Mukesh Khatri

Personal information
- Full name: Mukesh Khatri
- Nationality: India
- Born: 8 October 1982 (age 43) Madhya Pradesh, India
- Height: 1.65 m (5 ft 5 in)
- Weight: 55 kg (121 lb)

Sport
- Country: INDIA/USA
- Style: Greco-Roman
- Club: Sonkar Wrestling Club
- Coach: R.P. Thakran

Medal record
Men's Greco-Roman wrestling
Representing India
Asian Championships
| Bronze medal – third place | 2005 Wuhan | 55 kg |

= Mukesh Khatri =

Italian Greco-Roman wrestler

Mukesh Khatri (born October 8, 1982 in Madhya Pradesh) is a retired amateur Indian Greco-Roman wrestler, who competed in the men's featherweight category.
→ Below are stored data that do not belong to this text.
(** The encoding of the operations whose response depends on the output alone. *)
Definition serialize_http `{HttpDeps} {Ext} `{Extensions Ext} `{CrcFast} (error_text : S3ErrorCode -> bytes) (o : Operation) :
    Output (Routed o) -> option (result S3ErrorCode (Response Ext)) :=
  match o with
  | AbortMultipartUpload => AbortMultipartUpload_serialize_http
  | CompleteMultipartUpload => CompleteMultipartUpload_serialize_http error_text
  | CopyObject => CopyObject_serialize_http
  | CreateBucket => CreateBucket_serialize_http
  | CreateBucketMetadataConfiguration => CreateBucketMetadataConfiguration_serialize_http
  | CreateBucketMetadataTableConfiguration => CreateBucketMetadataTableConfiguration_serialize_http
  | CreateMultipartUpload => CreateMultipartUpload_serialize_http
  | CreateSession => CreateSession_serialize_http
  | DeleteBucket => DeleteBucket_serialize_http
  | DeleteBucketAnalyticsConfiguration => DeleteBucketAnalyticsConfiguration_serialize_http
  | DeleteBucketCors => DeleteBucketCors_serialize_http
  | DeleteBucketEncryption => DeleteBucketEncryption_serialize_http
  | DeleteBucketIntelligentTieringConfiguration => DeleteBucketIntelligentTieringConfiguration_serialize_http
  | DeleteBucketInventoryConfiguration => DeleteBucketInventoryConfiguration_serialize_http
  | DeleteBucketLifecycle => DeleteBucketLifecycle_serialize_http
  | DeleteBucketMetadataConfiguration => DeleteBucketMetadataConfiguration_serialize_http
  | DeleteBucketMetadataTableConfiguration => DeleteBucketMetadataTableConfiguration_serialize_http
  | DeleteBucketMetricsConfiguration => DeleteBucketMetricsConfiguration_serialize_http
  | DeleteBucketOwnershipControls => DeleteBucketOwnershipControls_serialize_http
  | DeleteBucketPolicy => DeleteBucketPolicy_serialize_http
  | DeleteBucketReplication => DeleteBucketReplication_serialize_http
  | DeleteBucketTagging => DeleteBucketTagging_serialize_http
  | DeleteBucketWebsite => DeleteBucketWebsite_serialize_http
  | DeleteObject => DeleteObject_serialize_http
  | DeleteObjectAnnotation => DeleteObjectAnnotation_serialize_http
  | DeleteObjectTagging => DeleteObjectTagging_serialize_http
  | DeleteObjects => DeleteObjects_serialize_http
  | DeletePublicAccessBlock => DeletePublicAccessBlock_serialize_http
  | GetBucketAbac => GetBucketAbac_serialize_http
  | GetBucketAccelerateConfiguration => GetBucketAccelerateConfiguration_serialize_http
  | GetBucketAcl => GetBucketAcl_serialize_http
  | GetBucketAnalyticsConfiguration => GetBucketAnalyticsConfiguration_serialize_http
  | GetBucketCors => GetBucketCors_serialize_http
  | GetBucketEncryption => GetBucketEncryption_serialize_http
  | GetBucketIntelligentTieringConfiguration => GetBucketIntelligentTieringConfiguration_serialize_http
  | GetBucketInventoryConfiguration => GetBucketInventoryConfiguration_serialize_http
  | GetBucketLifecycleConfiguration => GetBucketLifecycleConfiguration_serialize_http
  | GetBucketLocation => GetBucketLocation_serialize_http
  | GetBucketLogging => GetBucketLogging_serialize_http
  | GetBucketMetadataConfiguration => GetBucketMetadataConfiguration_serialize_http
  | GetBucketMetadataTableConfiguration => GetBucketMetadataTableConfiguration_serialize_http
  | GetBucketMetricsConfiguration => GetBucketMetricsConfiguration_serialize_http
  | GetBucketNotificationConfiguration => GetBucketNotificationConfiguration_serialize_http
  | GetBucketOwnershipControls => GetBucketOwnershipControls_serialize_http
  | GetBucketPolicy => GetBucketPolicy_serialize_http
  | GetBucketPolicyStatus => GetBucketPolicyStatus_serialize_http
  | GetBucketReplication => GetBucketReplication_serialize_http
  | GetBucketRequestPayment => GetBucketRequestPayment_serialize_http
  | GetBucketTagging => GetBucketTagging_serialize_http
  | GetBucketVersioning => GetBucketVersioning_serialize_http
  | GetBucketWebsite => GetBucketWebsite_serialize_http
  | GetObject => GetObject_serialize_http
  | GetObjectAcl => GetObjectAcl_serialize_http
  | GetObjectAnnotation => GetObjectAnnotation_serialize_http
  | GetObjectAttributes => GetObjectAttributes_serialize_http
  | GetObjectLegalHold => GetObjectLegalHold_serialize_http
  | GetObjectLockConfiguration => GetObjectLockConfiguration_serialize_http
  | GetObjectRetention => GetObjectRetention_serialize_http
  | GetObjectTagging => GetObjectTagging_serialize_http
  | GetObjectTorrent => GetObjectTorrent_serialize_http
  | GetPublicAccessBlock => GetPublicAccessBlock_serialize_http
  | HeadBucket => HeadBucket_serialize_http
  | HeadObject => HeadObject_serialize_http
  | ListBucketAnalyticsConfigurations => ListBucketAnalyticsConfigurations_serialize_http
  | ListBucketIntelligentTieringConfigurations => ListBucketIntelligentTieringConfigurations_serialize_http
  | ListBucketInventoryConfigurations => ListBucketInventoryConfigurations_serialize_http
  | ListBucketMetricsConfigurations => ListBucketMetricsConfigurations_serialize_http
  | ListBuckets => ListBuckets_serialize_http
  | ListDirectoryBuckets => ListDirectoryBuckets_serialize_http
  | ListMultipartUploads => ListMultipartUploads_serialize_http
  | ListObjectAnnotations => ListObjectAnnotations_serialize_http
  | ListObjectVersions => ListObjectVersions_serialize_http
  | ListObjects => ListObjects_serialize_http
  | ListObjectsV2 => ListObjectsV2_serialize_http
  | ListParts => ListParts_serialize_http
  | PutBucketAbac => PutBucketAbac_serialize_http
  | PutBucketAccelerateConfiguration => PutBucketAccelerateConfiguration_serialize_http
  | PutBucketAcl => PutBucketAcl_serialize_http
  | PutBucketAnalyticsConfiguration => PutBucketAnalyticsConfiguration_serialize_http
  | PutBucketCors => PutBucketCors_serialize_http
  | PutBucketEncryption => PutBucketEncryption_serialize_http
  | PutBucketIntelligentTieringConfiguration => PutBucketIntelligentTieringConfiguration_serialize_http
  | PutBucketInventoryConfiguration => PutBucketInventoryConfiguration_serialize_http
  | PutBucketLifecycleConfiguration => PutBucketLifecycleConfiguration_serialize_http
  | PutBucketLogging => PutBucketLogging_serialize_http
  | PutBucketMetricsConfiguration => PutBucketMetricsConfiguration_serialize_http
  | PutBucketNotificationConfiguration => PutBucketNotificationConfiguration_serialize_http
  | PutBucketOwnershipControls => PutBucketOwnershipControls_serialize_http
  | PutBucketPolicy => PutBucketPolicy_serialize_http
  | PutBucketReplication => PutBucketReplication_serialize_http
  | PutBucketRequestPayment => PutBucketRequestPayment_serialize_http
  | PutBucketTagging => PutBucketTagging_serialize_http
  | PutBucketVersioning => PutBucketVersioning_serialize_http
  | PutBucketWebsite => PutBucketWebsite_serialize_http
  | PutObject => PutObject_serialize_http
  | PutObjectAcl => PutObjectAcl_serialize_http
  | PutObjectAnnotation => PutObjectAnnotation_serialize_http
  | PutObjectLegalHold => PutObjectLegalHold_serialize_http
  | PutObjectLockConfiguration => PutObjectLockConfiguration_serialize_http
  | PutObjectRetention => PutObjectRetention_serialize_http
  | PutObjectTagging => PutObjectTagging_serialize_http
  | PutPublicAccessBlock => PutPublicAccessBlock_serialize_http
  | RenameObject => RenameObject_serialize_http
  | RestoreObject => RestoreObject_serialize_http
  | SelectObjectContent => SelectObjectContent_serialize_http
  | UpdateBucketMetadataAnnotationTableConfiguration => UpdateBucketMetadataAnnotationTableConfiguration_serialize_http
  | UpdateBucketMetadataInventoryTableConfiguration => UpdateBucketMetadataInventoryTableConfiguration_serialize_http
  | UpdateBucketMetadataJournalTableConfiguration => UpdateBucketMetadataJournalTableConfiguration_serialize_http
  | UpdateObjectEncryption => UpdateObjectEncryption_serialize_http
  | UploadPart => UploadPart_serialize_http
  | UploadPartCopy => UploadPartCopy_serialize_http
  | WriteGetObjectResponse => WriteGetObjectResponse_serialize_http
  | ListenBucketNotification => fun x => match x with end
  end.

(** ** The paths of the operations *)

(** The operations that take a bucket, and those that take an object, from the path. *)
Definition takes_bucket (op : Op) : bool :=
  match op with
  | PostObject => true
  | Routed
     (CreateBucket | CreateBucketMetadataConfiguration | CreateBucketMetadataTableConfiguration | CreateSession |
      DeleteBucket | DeleteBucketAnalyticsConfiguration | DeleteBucketCors | DeleteBucketEncryption |
      DeleteBucketIntelligentTieringConfiguration | DeleteBucketInventoryConfiguration | DeleteBucketLifecycle |
      DeleteBucketMetadataConfiguration | DeleteBucketMetadataTableConfiguration | DeleteBucketMetricsConfiguration |
      DeleteBucketOwnershipControls | DeleteBucketPolicy | DeleteBucketReplication | DeleteBucketTagging |
      DeleteBucketWebsite | DeleteObjects | DeletePublicAccessBlock | GetBucketAbac |
      GetBucketAccelerateConfiguration | GetBucketAcl | GetBucketAnalyticsConfiguration | GetBucketCors |
      GetBucketEncryption | GetBucketIntelligentTieringConfiguration | GetBucketInventoryConfiguration |
      GetBucketLifecycleConfiguration | GetBucketLocation | GetBucketLogging | GetBucketMetadataConfiguration |
      GetBucketMetadataTableConfiguration | GetBucketMetricsConfiguration | GetBucketNotificationConfiguration |
      GetBucketOwnershipControls | GetBucketPolicy | GetBucketPolicyStatus | GetBucketReplication |
      GetBucketRequestPayment | GetBucketTagging | GetBucketVersioning | GetBucketWebsite |
      GetObjectLockConfiguration | GetPublicAccessBlock | HeadBucket | ListBucketAnalyticsConfigurations |
      ListBucketIntelligentTieringConfigurations | ListBucketInventoryConfigurations |
      ListBucketMetricsConfigurations | ListMultipartUploads | ListObjectVersions | ListObjects | ListObjectsV2 |
      PutBucketAbac | PutBucketAccelerateConfiguration | PutBucketAcl | PutBucketAnalyticsConfiguration |
      PutBucketCors | PutBucketEncryption | PutBucketIntelligentTieringConfiguration |
      PutBucketInventoryConfiguration | PutBucketLifecycleConfiguration | PutBucketLogging |
      PutBucketMetricsConfiguration | PutBucketNotificationConfiguration | PutBucketOwnershipControls |
      PutBucketPolicy | PutBucketReplication | PutBucketRequestPayment | PutBucketTagging | PutBucketVersioning |
      PutBucketWebsite | PutObjectLockConfiguration | PutPublicAccessBlock |
      UpdateBucketMetadataAnnotationTableConfiguration | UpdateBucketMetadataInventoryTableConfiguration |
      UpdateBucketMetadataJournalTableConfiguration) => true
  | _ => false
  end.
Definition takes_object (op : Op) : bool :=
  match op with
  | Routed
     (AbortMultipartUpload | CompleteMultipartUpload | CopyObject | CreateMultipartUpload | DeleteObject |
      DeleteObjectAnnotation | DeleteObjectTagging | GetObject | GetObjectAcl | GetObjectAnnotation |
      GetObjectAttributes | GetObjectLegalHold | GetObjectRetention | GetObjectTagging | GetObjectTorrent |
      HeadObject | ListObjectAnnotations | ListParts | PutObject | PutObjectAcl | PutObjectAnnotation |
      PutObjectLegalHold | PutObjectRetention | PutObjectTagging | RenameObject | RestoreObject |
      SelectObjectContent | UpdateObjectEncryption | UploadPart | UploadPartCopy) => true
  | _ => false
  end.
He represented his nation India at the 2004 Summer Olympics, and then scored a bronze medal in the 55-kg division at the 2005 Asian Wrestling Championships in Wuhan, China. Khatri also served as a member of and trained for Sonkar Wrestling Club in Delhi, under his coach and mentor R.P. Thakran.

Khatri qualified for the Indian squad, as a lone Greco-Roman wrestler, in the men's 55 kg class at the 2004 Summer Olympics in Athens. Earlier in the process, he placed fourth and received a berth on the Indian team from the Olympic Qualification Tournament in Tashkent, Uzbekistan. He lost two straight matches each by a 3–0 identical margin to eventual silver medalist Geidar Mamedaliyev of Russia, and reigning world champion Dariusz Jabłoński of Poland, leaving him on the bottom of the prelim pool and placing penultimate out of 22 wrestlers in the final standings.